*** Provided material ***

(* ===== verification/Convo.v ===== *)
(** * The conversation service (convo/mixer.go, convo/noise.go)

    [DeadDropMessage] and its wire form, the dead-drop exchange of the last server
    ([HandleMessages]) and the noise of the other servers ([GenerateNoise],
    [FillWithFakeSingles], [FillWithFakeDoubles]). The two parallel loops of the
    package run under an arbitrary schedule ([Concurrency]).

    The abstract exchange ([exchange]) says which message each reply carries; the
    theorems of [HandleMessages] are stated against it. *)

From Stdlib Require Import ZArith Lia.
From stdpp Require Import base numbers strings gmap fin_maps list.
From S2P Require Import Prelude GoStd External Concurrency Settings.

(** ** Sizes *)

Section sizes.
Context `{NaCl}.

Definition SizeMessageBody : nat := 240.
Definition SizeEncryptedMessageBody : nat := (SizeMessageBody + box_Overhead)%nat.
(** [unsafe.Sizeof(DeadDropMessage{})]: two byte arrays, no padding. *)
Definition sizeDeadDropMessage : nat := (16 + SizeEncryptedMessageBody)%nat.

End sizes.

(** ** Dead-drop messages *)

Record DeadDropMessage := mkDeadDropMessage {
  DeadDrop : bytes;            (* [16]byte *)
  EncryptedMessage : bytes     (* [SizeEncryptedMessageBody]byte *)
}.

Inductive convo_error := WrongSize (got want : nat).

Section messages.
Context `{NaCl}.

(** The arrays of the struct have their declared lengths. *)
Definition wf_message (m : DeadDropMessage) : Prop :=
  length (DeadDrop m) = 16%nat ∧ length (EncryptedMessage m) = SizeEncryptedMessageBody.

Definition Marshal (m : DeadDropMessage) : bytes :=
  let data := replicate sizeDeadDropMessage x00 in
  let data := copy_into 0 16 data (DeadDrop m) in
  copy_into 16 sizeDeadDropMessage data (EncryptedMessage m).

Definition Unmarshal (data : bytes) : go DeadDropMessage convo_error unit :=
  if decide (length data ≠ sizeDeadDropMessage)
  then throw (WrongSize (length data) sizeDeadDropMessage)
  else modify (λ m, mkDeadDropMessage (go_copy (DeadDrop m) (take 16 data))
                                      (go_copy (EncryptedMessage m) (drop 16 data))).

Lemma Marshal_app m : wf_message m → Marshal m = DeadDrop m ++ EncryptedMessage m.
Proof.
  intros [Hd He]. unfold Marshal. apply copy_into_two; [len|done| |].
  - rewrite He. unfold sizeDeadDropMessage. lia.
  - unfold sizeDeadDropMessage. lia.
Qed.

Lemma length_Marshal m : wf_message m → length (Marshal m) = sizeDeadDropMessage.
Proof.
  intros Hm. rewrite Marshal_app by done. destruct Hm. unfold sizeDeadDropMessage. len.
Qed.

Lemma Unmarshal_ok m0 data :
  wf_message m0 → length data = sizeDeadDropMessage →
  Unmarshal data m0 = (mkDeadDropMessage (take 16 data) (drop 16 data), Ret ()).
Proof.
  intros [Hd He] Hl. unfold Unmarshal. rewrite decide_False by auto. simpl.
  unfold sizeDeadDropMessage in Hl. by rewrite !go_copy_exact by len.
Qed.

***
*** Provided material ***

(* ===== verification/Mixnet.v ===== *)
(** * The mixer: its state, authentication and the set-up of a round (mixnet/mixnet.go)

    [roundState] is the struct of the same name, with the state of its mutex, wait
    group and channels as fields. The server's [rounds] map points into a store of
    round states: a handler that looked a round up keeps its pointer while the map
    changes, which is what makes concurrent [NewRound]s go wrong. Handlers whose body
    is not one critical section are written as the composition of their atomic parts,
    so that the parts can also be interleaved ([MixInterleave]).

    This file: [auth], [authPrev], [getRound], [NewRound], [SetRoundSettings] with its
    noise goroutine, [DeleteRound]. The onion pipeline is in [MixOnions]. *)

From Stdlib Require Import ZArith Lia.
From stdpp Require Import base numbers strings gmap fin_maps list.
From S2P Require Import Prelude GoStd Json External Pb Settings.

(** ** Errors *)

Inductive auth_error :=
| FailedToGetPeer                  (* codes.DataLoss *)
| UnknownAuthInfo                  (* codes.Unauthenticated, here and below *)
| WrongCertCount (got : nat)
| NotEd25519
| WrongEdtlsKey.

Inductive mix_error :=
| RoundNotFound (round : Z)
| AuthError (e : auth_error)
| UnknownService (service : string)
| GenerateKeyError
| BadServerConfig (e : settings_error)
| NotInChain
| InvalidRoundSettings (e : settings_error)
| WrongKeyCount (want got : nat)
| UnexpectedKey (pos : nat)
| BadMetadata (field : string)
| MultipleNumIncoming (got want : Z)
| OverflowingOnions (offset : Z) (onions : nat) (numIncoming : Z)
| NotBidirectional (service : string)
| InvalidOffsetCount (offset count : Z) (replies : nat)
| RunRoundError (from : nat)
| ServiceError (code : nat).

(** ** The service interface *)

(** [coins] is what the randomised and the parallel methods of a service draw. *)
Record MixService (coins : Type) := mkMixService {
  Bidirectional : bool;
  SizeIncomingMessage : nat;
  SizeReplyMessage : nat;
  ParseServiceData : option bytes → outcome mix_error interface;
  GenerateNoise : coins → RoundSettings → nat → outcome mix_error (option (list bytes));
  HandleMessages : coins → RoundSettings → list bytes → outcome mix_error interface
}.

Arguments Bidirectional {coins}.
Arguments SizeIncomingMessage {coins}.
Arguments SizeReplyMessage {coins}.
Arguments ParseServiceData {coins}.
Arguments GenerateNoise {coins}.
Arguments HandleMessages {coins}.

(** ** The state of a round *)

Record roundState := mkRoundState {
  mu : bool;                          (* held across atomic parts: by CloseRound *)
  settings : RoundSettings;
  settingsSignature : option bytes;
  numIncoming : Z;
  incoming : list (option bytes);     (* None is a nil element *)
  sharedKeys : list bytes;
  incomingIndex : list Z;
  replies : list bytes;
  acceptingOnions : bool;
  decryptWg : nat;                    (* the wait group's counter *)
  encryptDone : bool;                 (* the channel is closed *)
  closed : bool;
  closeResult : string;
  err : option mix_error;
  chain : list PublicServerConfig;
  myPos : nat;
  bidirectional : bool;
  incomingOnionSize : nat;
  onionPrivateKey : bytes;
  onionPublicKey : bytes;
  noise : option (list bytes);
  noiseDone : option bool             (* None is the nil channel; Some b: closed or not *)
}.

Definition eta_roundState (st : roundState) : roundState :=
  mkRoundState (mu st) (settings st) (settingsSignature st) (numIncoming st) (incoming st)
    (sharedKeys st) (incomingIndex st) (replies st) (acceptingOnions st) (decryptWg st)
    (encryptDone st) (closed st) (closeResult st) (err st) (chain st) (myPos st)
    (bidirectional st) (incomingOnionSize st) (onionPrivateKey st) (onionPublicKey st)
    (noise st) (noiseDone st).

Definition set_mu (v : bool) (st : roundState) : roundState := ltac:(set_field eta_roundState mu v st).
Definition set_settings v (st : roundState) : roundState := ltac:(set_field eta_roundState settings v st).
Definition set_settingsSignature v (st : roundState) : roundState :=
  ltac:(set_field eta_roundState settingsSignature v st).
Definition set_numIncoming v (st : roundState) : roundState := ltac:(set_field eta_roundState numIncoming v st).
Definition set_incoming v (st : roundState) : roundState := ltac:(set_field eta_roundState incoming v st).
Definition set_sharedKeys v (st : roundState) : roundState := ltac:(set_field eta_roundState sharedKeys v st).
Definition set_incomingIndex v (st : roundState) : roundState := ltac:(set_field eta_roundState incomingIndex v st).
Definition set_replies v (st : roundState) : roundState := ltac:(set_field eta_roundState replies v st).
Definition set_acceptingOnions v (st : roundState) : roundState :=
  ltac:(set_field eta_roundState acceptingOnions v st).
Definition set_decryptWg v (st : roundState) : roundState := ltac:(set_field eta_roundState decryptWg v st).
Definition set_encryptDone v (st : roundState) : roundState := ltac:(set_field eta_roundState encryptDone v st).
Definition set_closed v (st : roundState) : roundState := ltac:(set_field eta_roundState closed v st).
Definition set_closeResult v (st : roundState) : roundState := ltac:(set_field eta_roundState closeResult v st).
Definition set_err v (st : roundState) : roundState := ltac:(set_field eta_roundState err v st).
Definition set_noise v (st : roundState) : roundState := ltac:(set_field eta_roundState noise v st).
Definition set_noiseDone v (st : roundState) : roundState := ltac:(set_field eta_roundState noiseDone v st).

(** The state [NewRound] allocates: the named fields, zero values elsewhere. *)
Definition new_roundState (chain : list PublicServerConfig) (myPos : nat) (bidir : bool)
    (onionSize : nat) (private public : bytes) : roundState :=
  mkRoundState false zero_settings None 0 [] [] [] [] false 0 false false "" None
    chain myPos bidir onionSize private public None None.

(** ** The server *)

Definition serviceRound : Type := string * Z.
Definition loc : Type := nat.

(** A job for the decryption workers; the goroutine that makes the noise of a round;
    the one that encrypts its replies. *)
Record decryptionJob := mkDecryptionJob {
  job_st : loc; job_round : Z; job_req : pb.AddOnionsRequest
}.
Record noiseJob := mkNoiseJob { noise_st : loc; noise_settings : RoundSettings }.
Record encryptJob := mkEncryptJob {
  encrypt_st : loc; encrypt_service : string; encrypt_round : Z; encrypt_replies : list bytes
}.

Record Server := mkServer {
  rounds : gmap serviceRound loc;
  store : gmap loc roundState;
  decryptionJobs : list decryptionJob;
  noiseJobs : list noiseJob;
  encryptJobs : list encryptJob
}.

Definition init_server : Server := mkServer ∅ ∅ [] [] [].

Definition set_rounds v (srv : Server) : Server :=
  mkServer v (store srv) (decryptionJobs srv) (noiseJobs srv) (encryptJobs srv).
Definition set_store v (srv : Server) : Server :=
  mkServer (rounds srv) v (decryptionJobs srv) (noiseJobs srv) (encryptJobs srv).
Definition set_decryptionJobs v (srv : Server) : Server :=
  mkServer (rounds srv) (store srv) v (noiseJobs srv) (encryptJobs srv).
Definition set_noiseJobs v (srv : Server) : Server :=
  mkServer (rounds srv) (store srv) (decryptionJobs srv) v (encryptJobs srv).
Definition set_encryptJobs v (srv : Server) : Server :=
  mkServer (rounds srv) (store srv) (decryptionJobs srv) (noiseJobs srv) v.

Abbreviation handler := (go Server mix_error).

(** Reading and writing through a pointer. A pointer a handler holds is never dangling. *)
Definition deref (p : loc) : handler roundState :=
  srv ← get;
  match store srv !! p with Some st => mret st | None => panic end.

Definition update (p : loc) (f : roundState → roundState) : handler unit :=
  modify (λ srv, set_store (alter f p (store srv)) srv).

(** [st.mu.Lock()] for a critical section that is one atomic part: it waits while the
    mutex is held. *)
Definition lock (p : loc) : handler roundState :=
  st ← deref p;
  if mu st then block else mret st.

***
*** Provided material ***

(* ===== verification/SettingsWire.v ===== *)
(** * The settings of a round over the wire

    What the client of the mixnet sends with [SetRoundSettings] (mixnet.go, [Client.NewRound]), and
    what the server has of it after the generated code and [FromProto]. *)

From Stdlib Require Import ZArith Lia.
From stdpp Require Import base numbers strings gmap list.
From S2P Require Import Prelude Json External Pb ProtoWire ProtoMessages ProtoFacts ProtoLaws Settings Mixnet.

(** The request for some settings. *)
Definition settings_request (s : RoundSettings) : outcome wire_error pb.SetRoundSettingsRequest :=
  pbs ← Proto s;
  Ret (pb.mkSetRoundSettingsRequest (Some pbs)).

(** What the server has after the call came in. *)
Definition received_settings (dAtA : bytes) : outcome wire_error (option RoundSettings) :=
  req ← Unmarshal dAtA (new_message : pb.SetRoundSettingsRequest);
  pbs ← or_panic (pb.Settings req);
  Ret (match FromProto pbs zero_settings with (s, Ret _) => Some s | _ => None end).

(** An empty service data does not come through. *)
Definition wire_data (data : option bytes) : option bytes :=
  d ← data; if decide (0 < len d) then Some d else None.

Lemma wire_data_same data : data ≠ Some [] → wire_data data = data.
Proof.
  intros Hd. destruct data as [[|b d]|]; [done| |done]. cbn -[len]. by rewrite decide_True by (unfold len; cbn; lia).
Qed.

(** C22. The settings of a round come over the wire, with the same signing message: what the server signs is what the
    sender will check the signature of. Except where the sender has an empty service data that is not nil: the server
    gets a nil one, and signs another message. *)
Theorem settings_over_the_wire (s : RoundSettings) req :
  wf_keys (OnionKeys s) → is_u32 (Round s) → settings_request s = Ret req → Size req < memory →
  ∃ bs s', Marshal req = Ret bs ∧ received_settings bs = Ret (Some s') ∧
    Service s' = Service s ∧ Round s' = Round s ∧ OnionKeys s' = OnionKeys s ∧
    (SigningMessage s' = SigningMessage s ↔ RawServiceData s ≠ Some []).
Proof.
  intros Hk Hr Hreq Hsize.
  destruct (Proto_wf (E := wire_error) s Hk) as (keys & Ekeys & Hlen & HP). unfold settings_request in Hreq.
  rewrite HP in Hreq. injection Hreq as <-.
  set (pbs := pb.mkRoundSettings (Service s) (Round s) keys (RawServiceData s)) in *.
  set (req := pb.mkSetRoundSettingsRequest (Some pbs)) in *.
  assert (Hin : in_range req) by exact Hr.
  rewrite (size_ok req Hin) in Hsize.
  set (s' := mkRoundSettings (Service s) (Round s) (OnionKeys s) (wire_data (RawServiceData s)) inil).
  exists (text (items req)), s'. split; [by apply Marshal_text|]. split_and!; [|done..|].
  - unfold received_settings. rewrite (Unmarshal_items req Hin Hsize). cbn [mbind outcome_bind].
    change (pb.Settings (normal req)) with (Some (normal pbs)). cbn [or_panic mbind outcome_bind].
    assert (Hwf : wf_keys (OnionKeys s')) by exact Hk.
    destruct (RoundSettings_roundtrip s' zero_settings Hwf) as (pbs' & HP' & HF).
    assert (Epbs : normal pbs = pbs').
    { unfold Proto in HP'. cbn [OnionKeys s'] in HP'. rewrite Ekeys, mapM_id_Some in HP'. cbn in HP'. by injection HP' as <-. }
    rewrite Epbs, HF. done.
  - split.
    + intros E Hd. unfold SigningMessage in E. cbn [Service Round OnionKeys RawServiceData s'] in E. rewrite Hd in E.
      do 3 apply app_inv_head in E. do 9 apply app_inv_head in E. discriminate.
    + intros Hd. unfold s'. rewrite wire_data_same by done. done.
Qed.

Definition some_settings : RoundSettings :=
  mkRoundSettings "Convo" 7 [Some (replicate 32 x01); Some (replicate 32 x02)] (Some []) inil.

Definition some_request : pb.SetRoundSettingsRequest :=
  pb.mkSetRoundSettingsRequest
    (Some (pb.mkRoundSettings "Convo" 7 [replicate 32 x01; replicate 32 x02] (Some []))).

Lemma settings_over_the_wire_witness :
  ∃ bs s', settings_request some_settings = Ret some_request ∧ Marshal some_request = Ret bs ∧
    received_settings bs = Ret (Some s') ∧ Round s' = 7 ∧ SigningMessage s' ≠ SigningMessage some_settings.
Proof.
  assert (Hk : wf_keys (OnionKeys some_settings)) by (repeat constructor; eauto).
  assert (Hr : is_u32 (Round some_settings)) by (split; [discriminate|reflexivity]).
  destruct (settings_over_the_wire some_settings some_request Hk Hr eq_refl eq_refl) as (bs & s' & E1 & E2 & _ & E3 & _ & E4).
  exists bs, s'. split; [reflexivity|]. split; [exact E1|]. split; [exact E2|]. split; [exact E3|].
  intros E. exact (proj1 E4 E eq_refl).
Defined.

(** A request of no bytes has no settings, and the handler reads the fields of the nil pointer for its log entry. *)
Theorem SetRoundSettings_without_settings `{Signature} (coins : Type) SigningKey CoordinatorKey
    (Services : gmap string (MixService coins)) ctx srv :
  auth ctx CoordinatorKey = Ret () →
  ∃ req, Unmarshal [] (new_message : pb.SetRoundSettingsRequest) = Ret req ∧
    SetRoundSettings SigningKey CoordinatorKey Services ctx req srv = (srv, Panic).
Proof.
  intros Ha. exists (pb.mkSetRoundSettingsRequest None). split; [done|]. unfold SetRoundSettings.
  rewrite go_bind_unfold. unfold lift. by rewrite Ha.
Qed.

***

## [Task details]
With the first line being the one containing "(* ===== verification/Convo.v ===== *)" and the last line the one containing "Definition SizeEncryptedMessageBody : nat", transcribe exactly the lines above that fall in that range.

## [Response to this task]
(* ===== verification/Convo.v ===== *)
(** * The conversation service (convo/mixer.go, convo/noise.go)

    [DeadDropMessage] and its wire form, the dead-drop exchange of the last server
    ([HandleMessages]) and the noise of the other servers ([GenerateNoise],
    [FillWithFakeSingles], [FillWithFakeDoubles]). The two parallel loops of the
    package run under an arbitrary schedule ([Concurrency]).

    The abstract exchange ([exchange]) says which message each reply carries; the
    theorems of [HandleMessages] are stated against it. *)

From Stdlib Require Import ZArith Lia.
From stdpp Require Import base numbers strings gmap fin_maps list.
From S2P Require Import Prelude GoStd External Concurrency Settings.

(** ** Sizes *)

Section sizes.
Context `{NaCl}.

Definition SizeMessageBody : nat := 240.
Definition SizeEncryptedMessageBody : nat := (SizeMessageBody + box_Overhead)%nat.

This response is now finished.